Swedish Foreign Minister Carl Bildt has asked experts to see whether any new material has emerged that could shed new light on what happened to the Swedish diplomat after he was arrested in Hungary by the Soviet Red Army on January 17, 1945.

Wallenberg, a Swedish businessman and diplomat, is credited with rescuing tens of thousands of Hungarian Jews from being sent to Nazi concentration camps during World War II by providing them with false papers.

Russia has conceded that Soviet authorities wrongfully persecuted Wallenberg, who is believed to have died in a Soviet prison. The Russian prosecutor-general's office has posthumously rehabilitated him, saying he was wrongfully imprisoned in a KGB jail for political reasons until he died more than a half-century ago, at the age of 34. The Soviets said he died of a heart attack in prison and Russia has never retracted that explanation.

Questions about Wallenberg's fate remain

There has however never been conclusive proof of what happened to Wallenberg.
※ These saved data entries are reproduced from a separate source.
Lemma commutes_bind {A B} f (m : M nobj A) (k : A → M nobj B) :
  commutes f m → (∀ a, commutes f (k a)) → commutes f (m ≫= k).
Proof.
  intros Hm Hk t. unfold mbind, M_bind. rewrite Hm. destruct (m t) as [t' [a|e]]; simpl; [apply Hk|done].
Qed.
Lemma commutes_put f h : (∀ o, f (h o) = h (f o)) → commutes f (put Main h).
Proof.
  intros Hf [o l n]. unfold put, mbind, M_bind, self, modify, set_main. simpl. by rewrite Hf.
Qed.
Lemma commutes_pop_front f : commutes f pop_front.
Proof. by intros [o l n]. Qed.
Lemma commutes_put_dirty f a h : commutes f (put (Dirty a) h).
Proof.
  intros [o l n]. unfold put, mbind, M_bind, self, modify.
  change (deref (set_main f (mk_tobj o l n)) (Dirty a)) with (deref (mk_tobj o l n) (Dirty a)).
  by destruct (deref (mk_tobj o l n) (Dirty a)).
Qed.
Lemma commutes_unlock_front f : commutes f unlock_front.
Proof.
  intros t. unfold unlock_front, mbind, M_bind, get_st.
  change (versions (set_main f t)) with (versions t).
  destruct (versions t) as [|d l]; [done|apply commutes_put_dirty].
Qed.
Lemma commutes_gc f oldest : (∀ o, d_ (f o) = d_ o) → commutes f (gc oldest).
Proof.
  intros Hf [o l n]. unfold gc, mbind, M_bind, get_st, when, has_dirty_versions, versions. simpl. rewrite Hf.
  destruct (bool_decide (is_Some (d_ o)) && bool_decide (default [] l ≠ [])) eqn:E; simpl; rewrite Hf.
  - case_match; [done|]. by destruct (d_ o).
  - rewrite E. by destruct (d_ o).
Qed.
Hint Resolve commutes_pop_front commutes_unlock_front : poseidon.

Lemma on_fst_bind {A B} (m : M nobj A) (k : A → M nobj B) (s : nobj * db) :
  (on_fst m ≫= λ a, on_fst (k a)) s = on_fst (m ≫= k) s.
Proof. unfold mbind, M_bind, on_fst. by destruct (m s.1) as [t' [a|e]]. Qed.

Lemma view_tail u t g :
  (on_fst (pop_front;; when u unlock_front);; release_view) (t, g)
  = on_fst (pop_front;; when u unlock_front;; put Main unlock;; gc (oldest_xid_ g)) (t, g).
Proof.
  unfold release_view, mbind, M_bind, on_fst. cbn [fst snd].
  destruct (pop_front t) as [t1 [[]|e]]; [|done]. by destruct (when u unlock_front t1) as [t2 [[]|e]].
Qed.

(** *** The property table *)

(** What committing an object does to the property table: the new head of the
    object's chain of records. *)
Definition commit_copy (dn : dirty_object node pitems) (b : node) : M pvec Z :=
  if bool_decide (properties_ dn = []) then mret (node_plist b)
  else if update_mode_ dn then
    p ← get_st; _ ← lift_res (foreach_property_set p (node_plist b));
    update_pitems junk (node_id_ b) (node_plist b) (properties_ dn)
  else add_pitems junk (node_id_ b) (properties_ dn).
Definition commit_props (t : nobj) : M pvec Z :=
  let b := body_ (main_ t) in
  match classify t with
  | commit_insert dn | commit_update dn => commit_copy dn b
  | commit_delete _ =>
    p ← get_st; _ ← lift_res (foreach_property_set p (node_plist b));
    _ ← lift_res (build_dirty_property_list p (node_plist b));
    remove_properties (node_plist b);; mret UNKNOWN
  | _ => mret (node_plist b)
  end.

Lemma set_plist_id (t : nobj) :
  set_main (set_body (set_node_plist (node_plist (body_ (main_ t))))) t = t.
Proof. by destruct t as [[? ? ? ? ? []] ? ?]. Qed.

Lemma copy_view_eq dn t g p' pid :
  commit_copy dn (body_ (main_ t)) (node_properties_ g) = (p', Val pid) →
  copy_view dn (t, g) = ((set_main (set_body (set_node_plist pid)) t, set_nprops p' g), Val tt).
Proof.
  unfold commit_copy, copy_view. case_bool_decide as E.
  - intros [= <- <-]. rewrite set_plist_id. by destruct g.
  - rewrite (bind_val (on_fst get_st) _ (t, g) (t, g) t) by done. intros Hc.
    match goal with |- (on_snd ?m ≫= _) _ = _ => set (mm := m) end.
    assert (mm g = (set_nprops p' g, Val pid)) as Em.
    { subst mm. destruct (update_mode_ dn).
      - unfold walk_nprops, mbind, M_bind, get_st, lift_res in *. cbv beta iota in *.
        destruct (foreach_property_set _ _); [|done]. unfold mret, M_ret, on_nprops. cbv beta iota. by rewrite Hc.
      - unfold on_nprops. by rewrite Hc. }
    assert (on_snd mm (t, g) = ((t, set_nprops p' g), Val pid)) as Es by (unfold on_snd; simpl; by rewrite Em).
    by rewrite (bind_val _ _ _ _ _ Es).
Qed.

(** What it does to the indexes. *)
Definition commit_index (d : D) p (t : nobj) : M X unit :=
  match classify t with
  | commit_insert dn => added_x d (node_label (body_ (elem_ dn))) (node_id_ (body_ (elem_ dn))) (properties_ dn)
  | commit_delete dn =>
    props ← lift_res (build_dirty_property_list p (node_plist (body_ (main_ t))));
    removed_x d (node_label (body_ (elem_ dn))) props
  | commit_update dn =>
    changed_x d (node_label (body_ (elem_ dn))) (node_id_ (body_ (elem_ dn))) (versions t) (properties_ dn)
  | _ => mret tt
  end.

Lemma on_snd_index (m : M db unit) (mx : M X unit) (t : nobj) g ix :
  m g = on_indexes mx g → mx (index_map_ g) = (ix, Val tt) → on_snd m (t, g) = ((t, set_index_map ix g), Val tt).
Proof. intros Hm Hx. unfold on_snd. cbn [fst snd]. rewrite Hm. unfold on_indexes. by rewrite Hx. Qed.

(** What commit adds to the garbage. *)
Definition commit_garbage (xid id : Z) (t : nobj) : list gc_item :=
  match classify t with commit_delete _ => [mk_gc xid id gc_node] | _ => [] end.
Notation fp pid := (set_body (set_node_plist pid)).

Lemma put_main h (t : nobj) : put Main h t = (set_main h t, Val tt).
Proof. done. Qed.

(** The end of each case, with the property list set before or not. *)
Definition tail_op (u : bool) (oldest : Z) : M nobj unit :=
  pop_front;; when u unlock_front;; put Main unlock;; gc oldest.
Lemma tail_commutes pid u oldest : commutes (fp pid) (tail_op u oldest).
Proof.
  apply commutes_bind; [apply commutes_pop_front|intros _].
  apply commutes_bind; [destruct u; [apply commutes_unlock_front|done]|intros _].
  apply commutes_bind; [by apply commutes_put|intros _]. by apply commutes_gc.
Qed.

Lemma view_tail_ok pid u t t' g :
  tail_op u (oldest_xid_ g) t = (t', Val tt) →
  (on_fst (pop_front;; when u unlock_front);; release_view) (set_main (fp pid) t, g)
  = ((set_main (fp pid) t', g), Val tt).
Proof.
  intros Ht. rewrite view_tail. unfold on_fst. cbn [fst snd].
  change (pop_front;; when u unlock_front;; put Main unlock;; gc (oldest_xid_ g)) with (tail_op u (oldest_xid_ g)).
  by rewrite tail_commutes, Ht.
Qed.

Lemma on_fst_put h t g : on_fst (put Main h) (t, g) = ((set_main h t, g), Val tt).
Proof. done. Qed.

Lemma commit_view_insert xid id t t' g p' pid ix dn :
  classify t = commit_insert dn →
  commit_version copy_node_fields xid (oldest_xid_ g) t = (t', Val tt) →
  commit_props t (node_properties_ g) = (p', Val pid) →
  commit_index (dict_ g) (node_properties_ g) t (index_map_ g) = (ix, Val tt) →
  commit_view xid id (t, g) = ((set_main (fp pid) t', set_index_map ix (set_nprops p' g)), Val tt).
Proof.
  intros Ec Hv Hp Hx. unfold commit_version, commit_view, commit_props, commit_index in *.
  rewrite (bind_val get_st _ _ t t) in Hv by done. rewrite (bind_val (on_fst get_st) _ _ (t, g) t) by done.
  rewrite Ec in *. rewrite (bind_val _ _ _ _ _ (put_main _ _)) in Hv.
  rewrite (bind_val _ _ _ _ _ (copy_view_eq _ _ _ _ _ Hp)).
  rewrite (bind_val _ _ _ _ _ (on_fst_put _ _ _)), (bind_val _ _ _ _ _ (on_fst_put _ _ _)).
  rewrite (bind_val _ _ _ _ _ (on_snd_index _ _ _ (set_nprops p' g) ix (index_added_on _ _ _ _) Hx)).
  by rewrite <-(view_tail_ok pid false _ t' (set_index_map ix (set_nprops p' g)) Hv).
Qed.

Lemma commit_view_update xid id t t' g p' pid ix dn :
  classify t = commit_update dn →
  commit_version copy_node_fields xid (oldest_xid_ g) t = (t', Val tt) →
  commit_props t (node_properties_ g) = (p', Val pid) →
  commit_index (dict_ g) (node_properties_ g) t (index_map_ g) = (ix, Val tt) →
  commit_view xid id (t, g) = ((set_main (fp pid) t', set_index_map ix (set_nprops p' g)), Val tt).
Proof.
  intros Ec Hv Hp Hx. unfold commit_version, commit_view, commit_props, commit_index in *.
  rewrite (bind_val get_st _ _ t t) in Hv by done. rewrite (bind_val (on_fst get_st) _ _ (t, g) t) by done.
  rewrite Ec in *. rewrite (bind_val _ _ _ _ _ (put_main _ _)) in Hv.
  rewrite (bind_val _ _ _ _ _ (on_fst_put _ _ _)), (bind_val _ _ _ _ _ (on_fst_put _ _ _)).
  set (t1 := set_main (set_timestamps xid INF) (set_main _ t)).
  rewrite (bind_val _ _ _ _ _ (copy_view_eq dn t1 g p' pid Hp)).
  rewrite (bind_val get_st _ _ t1 t1) in Hv by done. change (versions t1) with (versions t) in Hv.
  case_bool_decide; [|done]. unfold assert_ in Hv. rewrite bind_ret in Hv.
  rewrite (bind_val _ _ _ _ _ (on_snd_index _ _ _ (set_nprops p' g) ix (index_changed_on _ _ _ _ _) Hx)).
  by rewrite <-(view_tail_ok pid true t1 t' (set_index_map ix (set_nprops p' g)) Hv).
Qed.

Lemma tail_split u oldest t t' :
  tail_op u oldest t = (t', Val tt) →
  ∃ t2, (pop_front;; when u unlock_front) t = (t2, Val tt) ∧ (put Main unlock;; gc oldest) t2 = (t', Val tt).
Proof.
  intros (t1 & [] & E1 & (t2 & [] & E2 & E3)%bind_inv)%bind_inv. exists t2. split; [|done].
  by rewrite (bind_val _ _ _ _ _ E1).
Qed.

Lemma commit_view_delete xid id t t' g p' pid ix dn :
  classify t = commit_delete dn →
  commit_version copy_node_fields xid (oldest_xid_ g) t = (t', Val tt) →
  commit_props t (node_properties_ g) = (p', Val pid) →
  commit_index (dict_ g) (node_properties_ g) t (index_map_ g) = (ix, Val tt) →
  commit_view xid id (t, g)
  = ((set_main (fp pid) t',
      set_garbage (garbage_ g ++ [mk_gc xid id gc_node]) (set_index_map ix (set_nprops p' g))), Val tt).
Proof.
  intros Ec Hv Hp Hx. unfold commit_version, commit_view, commit_props, commit_index in *.
  rewrite (bind_val get_st _ _ t t) in Hv by done. rewrite (bind_val (on_fst get_st) _ _ (t, g) t) by done.
  rewrite Ec in *. rewrite (bind_val _ _ _ _ _ (put_main _ _)) in Hv.
  apply (tail_split true) in Hv as (t2 & E2 & E3).
  rewrite (bind_val get_st _ _ (node_properties_ g) (node_properties_ g)) in Hp by done.
  destruct (foreach_property_set _ _) eqn:Ef; [|done].
  destruct (build_dirty_property_list _ _) eqn:Eb; [|done].
  apply bind_inv in Hp as (? & ? & [= <- <-] & Hp). apply bind_inv in Hp as (? & ? & [= <- <-] & Hp).
  apply bind_inv in Hp as (p1 & [] & Er & [= <- <-]).
  assert (on_snd (walk_nprops (node_plist (body_ (main_ t)))) (t, g) = ((t, g), Val tt)) as E0.
  { unfold on_snd, walk_nprops, mbind, M_bind, get_st, lift_res. cbn [fst snd]. by rewrite Ef. }
  rewrite (bind_val _ _ _ _ _ E0). set (g1 := set_garbage (garbage_ g ++ [mk_gc xid id gc_node]) g).
  rewrite (bind_val (on_snd (collect xid id gc_node)) _ _ (t, g1) tt) by done.
  rewrite (bind_val _ _ _ _ _ (on_fst_put _ _ _)).
  erewrite (bind_val (on_snd (stored_node_items _)) _ _ (_, g1)); last first.
  { unfold on_snd, stored_node_items, mbind, M_bind, get_st, lift_res. cbn [fst snd].
    change (node_properties_ g1) with (node_properties_ g). rewrite Eb. reflexivity. }
  apply bind_inv in Hx as (? & ? & [= <- <-] & Hx).
  rewrite (bind_val _ _ _ _ _ (on_snd_index _ _ _ g1 ix (index_removed_on _ _ _) Hx)). set (g2 := set_index_map ix g1).
  assert (on_fst (pop_front;; when true unlock_front) (set_main (set_cts xid) t, g2) = ((t2, g2), Val tt)) as E4
    by (unfold on_fst; cbn [fst snd]; by rewrite E2).
  rewrite (bind_val _ _ _ _ _ E4).
  assert (on_snd (on_nprops (remove_properties (node_plist (body_ (main_ t))))) (t2, g2)
    = ((t2, set_nprops p1 g2), Val tt)) as E5.
  { unfold on_snd, on_nprops. cbn [fst snd]. change (node_properties_ g2) with (node_properties_ g). by rewrite Er. }
  rewrite (bind_val _ _ _ _ _ E5), (bind_val _ _ _ _ _ (on_fst_put _ _ _)).
  unfold release_view, on_fst. cbn [fst snd].
  change (oldest_xid_ (set_nprops p1 g2)) with (oldest_xid_ g).
  assert (commutes (fp UNKNOWN) (put Main unlock;; gc (oldest_xid_ g))) as Hcom
    by (apply commutes_bind; [by apply commutes_put|intros _; by apply commutes_gc]).
  by rewrite Hcom, E3.
Qed.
Unverified witness accounts and new evidence suggest that he may have lived beyond 17 June, 1947 - the date Russian experts said Wallenberg died, probably having been executed, while in Soviet custody.

"We feel that now after a lot of time has passed there may be a possibility to dig up new information," Swedish Foreign Minister Carl Bildt's spokeswoman Anna Charlotte Johansson told AFP.

New documents claim KGB interference

Swedish diplomat Hans Magnussen is to lead the new probe. He led a Swedish-Russian working group on Wallenberg during the 1990s during a brief period of openness before and after the 1991 collapse of the Soviet Union. On Monday, US researchers told the Associated Press that a newly found Swedish document shows how the KGB intervened in the early 1990s to stop that investigation.

At a ceremony in Budapest Tuesday, Hungary, Sweden and Israel launched the Raoul Wallenberg Year to honor his efforts. August will see the centenary of his birth.